# Advice on long-term lets, please



## abudhabiexpat (Feb 6, 2012)

Hello all,

We are looking at spending a year in Cyprus while we decide where to go next (just been made redundant here in Abu Dhabi). We have EU passports, won't be looking for employment, and aren't really concerned with the logistics of moving or taxes or healthcare -- we've dealt with it all before and have found good information here and around the web.

BUT...

We would *love* some information on long-term property rentals. Having searched this forum and googled like mad, I'm having a difficult time picking a property agent out of a hat and would appreciate some guidance.

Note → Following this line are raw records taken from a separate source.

Lemma iappend_spec i im ow fs ty c p :
  img_ok im ow fs -> fs !! i = Some (ty, c) -> Forall (fun v => 0 <= v < 256) p ->
  Z.of_nat (length (c ++ p)) <= MAXFILE * BSIZE -> nmeta + blocks_used (<[i := (ty, c ++ p)]> fs) <= FSSIZE ->
  wp (iappend (Z.of_nat i + 1) p) (fun _ im' => exists ow', img_ok im' ow' (<[i := (ty, c ++ p)]> fs)) im.
Proof.
  intros [Hok Hcnt] Hfi Hp Hlen Hroom. pose proof (lookup_lt_Some _ _ _ Hfi) as Hil. rewrite (blocks_used_insert i fs ty c _ Hfi) in Hroom.
  unfold iappend, rinode. wp_step. wp_step. apply rsect_spec; [exact (inode_block im ow fs i _ Hok Hil)|]. wp_step.
  set (x0 := load_dinode _ _ _). destruct (ok_files _ _ _ _ Hok i ty c dinode0 Hfi ltac:(lia)) as [Hty Hnl Hsz Hind Hin].
  fold (inode_at im (Z.of_nat i + 1) dinode0) in x0. fold x0 in Hty, Hnl, Hsz, Hind, Hin.
  assert (Z.of_nat (length p) < 2 ^ 64) by (rewrite length_app in Hlen; assert (MAXFILE * BSIZE < 2 ^ 64) by done; lia).
  wp_step. eapply wp_mono.
  - apply (wp_while _ (fun '(x, off, rest) im' => exists ow', appending i fs c p x0 x off rest im' ow')
      (fun '(x, off, rest) _ => Z.of_nat (length rest))
      (fun '(x, off) im' => exists ow', appending i fs c p x0 x off [] im' ow')); [|exists ow; split|lia].
    + intros [[x off] rest] im1 [ow1 Hap]. destruct rest as [|v rest]; [wp_step; by exists ow1|]. cbv zeta.
      destruct (ap_file _ _ _ _ _ _ _ _ _ _ Hap) as (dn & Ep & Eoff & _). pose proof Hlen as Hlen'. rewrite Ep, !length_app in Hlen'. cbn [length] in Hlen'. rewrite length_app in Eoff.
      assert (off / BSIZE < MAXFILE) as Hmax by (apply Z.div_lt_upper_bound; [done|lia]). rewrite (proj2 (Z.ltb_lt _ _) Hmax).
      eapply wp_mono; [apply (appending_step i fs c p x0 Hp Hlen ltac:(lia) x off (v :: rest) im1 ow1 Hap ltac:(done) Hmax)|].
      intros [[[x' off'] rest']|?] im2; [|done]. intros [Hap' Hlt]. split; [exact Hap'|]. lia.
    + by apply img_but_any.
    + exists []. rewrite app_nil_r. split; [done|]. rewrite Hsz. split; [done|exact Hin].
    + rewrite Hsz. exact Hind.
    + rewrite Hsz. lia.
    + apply same_head_refl.
  - intros [x off] im1 [ow1 Hap]. eapply wp_mono; [apply (iappend_finish i fs ty c p x0 x off im1 ow1 Hfi); [|apply load_ok|exact Hty|exact Hnl|exact Hap]|].
    + apply Forall_app. split; [by eapply (ok_bytes _ _ _ _ Hok)|done].
    + intros [] im2 Hok2. by exists ow1.
Qed.

(** ** The directory and the files *)

(** A new inode has no blocks. *)
Lemma blockno_new im ty bn : 0 <= bn -> blockno (tx_of im) (i_set_nlink 1 (i_set_type ty dinode0)) bn = 0.
Proof.
  intros Hin. unfold blockno. destruct (Z.ltb_spec bn NDIRECT) as [Hlt|Hge]; [|done]. unfold i_addr. cbn [i_set_nlink i_set_type i_addrs dinode0].
  apply lookup_total_replicate_2. assert (NDIRECT = 12) by done. lia.
Qed.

Generally, we're looking for an unfurnished house/villa of at least 200 sq. metres. Closer to Larnaca (thinking Oroklini or similar) is appealing as we'd like to have fairly easy access to the airport (yes, I know there's an airport in Paphos, but Etihad doesn't fly there from Abu Dhabi and we may need to get back to the UAE every so often!). Not saying I'd rule out Paphos or Limassol, but might prefer to start the search closer to Larnaca.

Any leads on rental agents for us? And particularly those dealing with long-term lets in the Larnaca area? (Veronica, in particular, I hope has some colleagues to recommend as her site seems more tailored to Paphos and Limassol!)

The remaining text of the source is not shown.